Report every line from the following entries that contains the string "bytes".

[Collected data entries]
**********

(* ===== verification/Link.v ===== *)
(** * libtgvoip/VoIPController.cpp: sequence numbers, acknowledgements, reliable data

    The part of the controller that numbers packets and follows what the
    peer received: the window of the last 32 received packets and the
    bit mask that reports it ([WritePacketHeader], [ProcessIncomingPacket]),
    the packets sent recently, the packets repeated until they are
    acknowledged ([SendPacketReliably], [UpdateQueuedPackets]) and the extra
    data carried in every header until it is acknowledged ([SendExtra]).

    The state is the group of members of the controller these functions use.
    The clock is a parameter, read one value after the other; a [Buffer] is
    its bytes. *)

From Stdlib Require Import ZArith Lia SpecFloat List.
From stdpp Require Import base tactics list numbers option.
From S2P Require Import Prelude Words Double Memory Seq History Congestion.
From stdpp Require Import list.
Open Scope Z_scope.

Module Link.

(** [MAX_RECENT_PACKETS]. *)
Definition MAX_RECENT_PACKETS : nat := 128.

Record RecentOutgoingPacket := mkrecent { r_seq : Z; r_id : Z; sendTime : double; ackTime : double }.
#[global] Instance recent_eta : Eta RecentOutgoingPacket := λ p,
  mkrecent (r_seq p) (r_id p) (sendTime p) (ackTime p).

Record PendingOutgoingPacket := mkpending {
  p_seq : Z; p_type : Z; p_len : Z; p_data : bytes; p_endpoint : Z;
}.

Record QueuedPacket := mkqueued {
  q_data : bytes; q_type : Z; q_seqs : HistoricBuffer.t Z;
  firstSentTime : double; lastSentTime : double; retryInterval : double; timeout : double;
}.
#[global] Instance queued_eta : Eta QueuedPacket := λ p,
  mkqueued (q_data p) (q_type p) (q_seqs p) (firstSentTime p) (lastSentTime p) (retryInterval p) (timeout p).

Record UnacknowledgedExtraData := mkextra { x_type : Z; x_data : bytes; firstContainingSeq : Z }.
#[global] Instance extra_eta : Eta UnacknowledgedExtraData := λ x,
  mkextra (x_type x) (x_data x) (firstContainingSeq x).

Record t := mk {
  seq : Z;                     (** the next number to use *)
  lastRemoteSeq : Z;
  lastRemoteAckSeq : Z;
  lastSentSeq : Z;
  recentOutgoingPackets : list RecentOutgoingPacket;
  recvPacketTimes : list double;
  packetsReceived : Z;
  firstSentPing : Z;
  rttHistory : HistoricBuffer.t double;
  waitingForAcks : bool;
  dontSendPackets : Z;
  queuedPackets : list QueuedPacket;
  currentExtras : list UnacknowledgedExtraData;
  conctl : CongestionControl.t;
  ticks : nat;                 (** readings of the clock so far *)
}.
#[global] Instance link_eta : Eta t := λ s,
  mk (seq s) (lastRemoteSeq s) (lastRemoteAckSeq s) (lastSentSeq s) (recentOutgoingPackets s)
     (recvPacketTimes s) (packetsReceived s) (firstSentPing s) (rttHistory s) (waitingForAcks s)
     (dontSendPackets s) (queuedPackets s) (currentExtras s) (conctl s) (ticks s).

(** What the constructor of the controller stores; [firstSentPing] is not
    initialised by it, [window] configures the congestion control. *)
Definition ctor (garbage window : Z) : t :=
  mk 1 0 0 0 [] (replicate 32 D.zero) 0 garbage (HistoricBuffer.ctor 32) false 0 [] []
     (CongestionControl.ctor window) 0.

Section ops.
Context `{Clock}.

Definition GetCurrentTime : M t double :=
  n ← gets ticks;
  modify (λ s, s <| ticks := S n |>);;
  mret (clock n).

(** [seq++] on [std::atomic<uint32_t>]. *)
Definition GenerateOutSeq : M t Z :=
  n ← gets seq;
  modify (λ s, s <| seq := u32 (n + 1) |>);;
  mret n.

(** ** The window of received packets *)

(** One round of the loop that builds the mask. *)
Definition acks_step (acks : Z) (it : nat * double) : Z :=
  let '(i, time) := it in
  let acks := if D.gtb time D.zero then Z.lor acks 1 else acks in
  if (i <? 31)%nat then u32 (Z.shiftl acks 1) else acks.

(** "acks" of [WritePacketHeader]. *)
Definition acks_mask (s : t) : Z :=
  foldl acks_step 0%Z (zip (List.seq 0 32) (recvPacketTimes s)).

Inductive received := Accepted | Duplicated | TooLate.

(** [ProcessIncomingPacket]: the packet numbered [pseq] arrives. *)
Definition receive_seq (pseq : Z) : M t received :=
  modify (λ s, s <| packetsReceived := u32 (packetsReceived s + 1) |>);;
  s ← get;
  if seqgt pseq (lastRemoteSeq s) then
    let diff := u32 (pseq - lastRemoteSeq s) in
    (if 31 <? diff then modify (λ s, s <| recvPacketTimes := replicate 32 D.zero |>)
     else
       let d := Z.to_nat diff in
       (* memmove(&recvPacketTimes[diff], recvPacketTimes, (32-diff)*sizeof(double)) *)
       modify (λ s, s <| recvPacketTimes ::= λ ts, overwrite ts d (take (32 - d) ts) |>);;
       (if 1 <? diff then modify (λ s, s <| recvPacketTimes ::= λ ts, overwrite ts 0 (replicate d D.zero) |>)
        else mret tt);;
       now ← GetCurrentTime;
       modify (λ s, s <| recvPacketTimes ::= λ ts, <[0%nat := now]> ts |>));;
    modify (λ s, s <| lastRemoteSeq := pseq |>);;
    mret Accepted
  else if u32 (lastRemoteSeq s - pseq) <? 32 then
    let i := Z.to_nat (u32 (lastRemoteSeq s - pseq)) in
    time ← defined (recvPacketTimes s !! i);
    if negb (D.eqb time D.zero) then mret Duplicated
    else
      now ← GetCurrentTime;
      modify (λ s, s <| recvPacketTimes ::= λ ts, <[i := now]> ts |>);;
      mret Accepted
  else mret TooLate.

(** ** Packets sent *)

(** The end of [WritePacketHeader]. *)
Definition remember_sent (pseq : Z) : M t unit :=
  now ← GetCurrentTime;
  modify (λ s, s <| recentOutgoingPackets ::= λ l,
      let l := (l ++ [mkrecent pseq 0 now D.zero])%list in drop (length l - MAX_RECENT_PACKETS) l |>
    <| lastSentSeq := pseq |>).

(** The extras a header carries; the ones that travel for the first time
    remember the number of the packet. *)
Definition extras_for_header (pseq : Z) : M t (list UnacknowledgedExtraData) :=
  xs ← gets currentExtras;
  modify (λ s, s <| currentExtras ::= fmap (λ x,
    if firstContainingSeq x =? 0 then x <| firstContainingSeq := pseq |> else x) |>);;
  mret xs.

Definition WasOutgoingPacketAcknowledged (sq : Z) (s : t) : bool :=
  existsb (λ o, (r_seq o =? sq) && negb (D.eqb (ackTime o) D.zero)) (recentOutgoingPackets s).

(** ** Acknowledgements *)

Definition PacketAcknowledged (sq : Z) : M t unit :=
  now ← GetCurrentTime;
  modify (λ s, s <| conctl ::= CongestionControl.PacketAcknowledged sq now |>).

(** The body of the two nested loops over the mask and the recent packets. *)
Definition mark_one (ackId acks : Z) (i : Z) (p : RecentOutgoingPacket) : M t RecentOutgoingPacket :=
  if negb (D.eqb (ackTime p) D.zero) then mret p
  else if negb (Z.land (Z.shiftr acks (31 - i)) 1 =? 0) && (r_seq p =? u32 (ackId - (i + 1))) then
    now ← GetCurrentTime;
    PacketAcknowledged (r_seq p);;
    mret (p <| ackTime := now |>)
  else mret p.

Fixpoint mark_bits (ackId acks : Z) (bits : list nat) : M t unit :=
  match bits with
  | [] => mret tt
  | i :: bits' =>
      ps ← gets recentOutgoingPackets;
      ps ← mapM (mark_one ackId acks (Z.of_nat i)) ps;
      modify (λ s, s <| recentOutgoingPackets := ps |>);;
      mark_bits ackId acks bits'
  end.

(** Was one of the numbers of a queued packet acknowledged?  The loop over
    its [n] last numbers from the [j]-th on; [None] is an index outside. *)
Fixpoint did_ack (lastAck : Z) (recent : list RecentOutgoingPacket) (qp : QueuedPacket) (j n : nat) :
    option bool :=
  match n with
  | O => Some false
  | S n' =>
      sq ← HistoricBuffer.index (q_seqs qp) (Z.of_nat j);
      if sq =? 0 then Some false
      else
        let remoteAcksIndex := s32 (lastAck - sq) in
        if seqgt lastAck sq && (0 <=? remoteAcksIndex) && (remoteAcksIndex <? 32) &&
           existsb (λ o, (r_seq o =? sq) && D.gtb (ackTime o) D.zero) recent
        then Some true
        else did_ack lastAck recent qp (S j) n'
  end.

(** The packets that stay in the queue. *)
Fixpoint drop_acked (lastAck : Z) (recent : list RecentOutgoingPacket) (l : list QueuedPacket) :
    option (list QueuedPacket) :=
  match l with
  | [] => Some []
  | qp :: l' =>
      b ← did_ack lastAck recent qp 0 16;
      l'' ← drop_acked lastAck recent l';
      Some (if b : bool then l'' else qp :: l'')
  end.

Definition extra_acked (lastAck : Z) (x : UnacknowledgedExtraData) : bool :=
  negb (firstContainingSeq x =? 0) &&
  ((lastAck =? firstContainingSeq x) || seqgt lastAck (firstContainingSeq x)).

(** The acknowledgement part of [ProcessIncomingPacket].  The result tells
    whether sending resumes (a message that clears [dontSendPackets] is
    posted) and which extras were acknowledged, in order. *)
Definition receive_ack (ackId acks : Z) : M t (bool * list UnacknowledgedExtraData) :=
  s ← get;
  if negb (seqgt ackId (lastRemoteAckSeq s)) then mret (false, [])
  else
    let resume := waitingForAcks s && (firstSentPing s <=? lastRemoteAckSeq s) in
    (if resume then
       modify (λ s, s <| rttHistory ::= HistoricBuffer.Reset (A := double) |> <| waitingForAcks := false |>
                      <| dontSendPackets := 10 |>)
     else mret tt);;
    modify (λ s, s <| lastRemoteAckSeq := ackId |>);;
    PacketAcknowledged ackId;;
    mark_bits ackId acks (List.seq 0 31);;
    s ← get;
    qs ← defined (drop_acked ackId (recentOutgoingPackets s) (queuedPackets s));
    modify (λ s, s <| queuedPackets := qs |>);;
    let gone := filter (λ x, extra_acked ackId x = true) (currentExtras s) in
    modify (λ s, s <| currentExtras ::= filter (λ x, extra_acked ackId x = false) |>);;
    mret (resume, gone).

(** ** Data to be delivered *)

(** [SendExtra(data, type)]. *)
Fixpoint put_extra (data : bytes) (type : Z) (l : list UnacknowledgedExtraData) : list UnacknowledgedExtraData :=
  match l with
  | [] => [mkextra type data 0]
  | x :: l' => if x_type x =? type then x <| firstContainingSeq := 0 |> <| x_data := data |> :: l'
               else x :: put_extra data type l'
  end.
Definition SendExtra (data : bytes) (type : Z) : M t unit :=
  modify (λ s, s <| currentExtras ::= put_extra data type |>).

(** The queueing part of [SendPacketReliably]. *)
Definition enqueue_reliable (type : Z) (data : bytes) (retry tmo : double) : M t unit :=
  modify (λ s, s <| queuedPackets ::= λ l,
    (l ++ [mkqueued data type (HistoricBuffer.ctor 16) D.zero D.zero retry tmo])%list |>).

(** One round of the loop of [UpdateQueuedPackets]: the packet that stays,
    and the packet to send with the delay of the next update. *)
Definition update_queued (qp : QueuedPacket) :
    M t (option QueuedPacket * option (PendingOutgoingPacket * double)) :=
  now0 ← GetCurrentTime;
  if D.gtb (timeout qp) D.zero && D.gtb (firstSentTime qp) D.zero &&
     D.geb (D.sub now0 (firstSentTime qp)) (timeout qp)
  then mret (None, None)
  else
    now1 ← GetCurrentTime;
    if D.geb (D.sub now1 (lastSentTime qp)) (retryInterval qp) then
      sq ← GenerateOutSeq;
      now2 ← GetCurrentTime;
      let qp := qp <| q_seqs ::= HistoricBuffer.Add sq |> <| lastSentTime := now2 |> in
      let qp := if D.eqb (firstSentTime qp) D.zero then qp <| firstSentTime := now2 |> else qp in
      mret (Some qp, Some (mkpending sq (q_type qp) (zlen (q_data qp)) (q_data qp) 0, retryInterval qp))
    else mret (Some qp, None).

(** The packets to send, with the delays after which to update again. *)
Definition update_queued_packets : M t (list (PendingOutgoingPacket * double)) :=
  l ← gets queuedPackets;
  rs ← mapM update_queued l;
  modify (λ s, s <| queuedPackets := omap fst rs |>);;
  mret (omap snd rs).

(** ** Round-trip time *)

Definition GetAverageRTT (s : t) : double :=
  if (lastRemoteAckSeq s <=? lastSentSeq s) && (u32 (lastSentSeq s - lastRemoteAckSeq s) <? 32) then
    let acked := filter (λ p, D.gtb (ackTime p) D.zero = true) (recentOutgoingPackets s) in
    let res := foldl (λ r p, D.add r (D.sub (ackTime p) (sendTime p))) D.zero acked in
    if (0 <? length acked)%nat then D.div res (D.of_Z (zlen acked)) else res
  else D.of_Z 999.
End ops.
End Link.

(* ================================================================== *)
(** ** Bit masks built most significant bit first *)

Section bit_list.
Definition bits_val (bs : list bool) : Z := foldl (λ v b, 2 * v + Z.b2z b) 0 bs.

Lemma bits_val_snoc bs b : bits_val (bs ++ [b]) = 2 * bits_val bs + Z.b2z b.
Proof. unfold bits_val. by rewrite foldl_app. Qed.

Lemma bits_val_range bs : 0 ≤ bits_val bs < 2 ^ zlen bs.
Proof.
  induction bs as [|b bs IH] using rev_ind; [done|].
  rewrite bits_val_snoc, zlen_app. change (zlen [b]) with 1. rewrite Z.pow_add_r by auto with tg lia.
  destruct b; simpl Z.b2z; lia.
Qed.

Lemma bits_val_testbit bs i b :
  bs !! i = Some b → Z.testbit (bits_val bs) (zlen bs - 1 - Z.of_nat i) = b.
Proof.
  revert i. induction bs as [|b' bs IH] using rev_ind; intros i Hi; [done|].
  rewrite bits_val_snoc, zlen_app. change (zlen [b']) with 1.
  destruct (decide (i = length bs)) as [->|Hne].
  - rewrite lookup_app_r, Nat.sub_diag in Hi by done. simplify_eq/=.
    unfold zlen. replace (_ + 1 - 1 - _) with 0 by lia. apply Z.testbit_0_r.
  - assert (i < length bs)%nat.
    { apply lookup_lt_Some in Hi. rewrite length_app in Hi. simpl in Hi. lia. }
    rewrite lookup_app_l in Hi by done. rewrite <- (IH i Hi).
    replace (zlen bs + 1 - 1 - Z.of_nat i) with (Z.succ (zlen bs - 1 - Z.of_nat i)) by lia.
    apply Z.testbit_succ_r. unfold zlen. lia.
Qed.

Lemma zip_snoc {A B} (l1 : list A) (l2 : list B) x y :
  length l1 = length l2 → zip (l1 ++ [x]) (l2 ++ [y]) = (zip l1 l2 ++ [(x, y)])%list.
Proof. intros. by rewrite zip_with_app. Qed.

Lemma lor_even (v : Z) (b : bool) : (if b then Z.lor (2 * v) 1 else 2 * v) = 2 * v + Z.b2z b.
Proof.
  destruct b; simpl Z.b2z; [|lia]. pose proof (Z.add_lor_land (2 * v) 1) as H.
  assert (Z.land (2 * v) 1 = 0) as H0; [|lia].
  change 1 with (Z.ones 1). rewrite Z.land_ones by lia. change (2 ^ 1) with 2. rewrite Z.mul_comm. apply Z.mod_mul. lia.
Qed.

**********

> _WRITTEN RESPONSE_:
    its bytes. *)
  p_seq : Z; p_type : Z; p_len : Z; p_data : bytes; p_endpoint : Z;
  q_data : bytes; q_type : Z; q_seqs : HistoricBuffer.t Z;
Record UnacknowledgedExtraData := mkextra { x_type : Z; x_data : bytes; firstContainingSeq : Z }.
Fixpoint put_extra (data : bytes) (type : Z) (l : list UnacknowledgedExtraData) : list UnacknowledgedExtraData :=
Definition SendExtra (data : bytes) (type : Z) : M t unit :=
Definition enqueue_reliable (type : Z) (data : bytes) (retry tmo : double) : M t unit :=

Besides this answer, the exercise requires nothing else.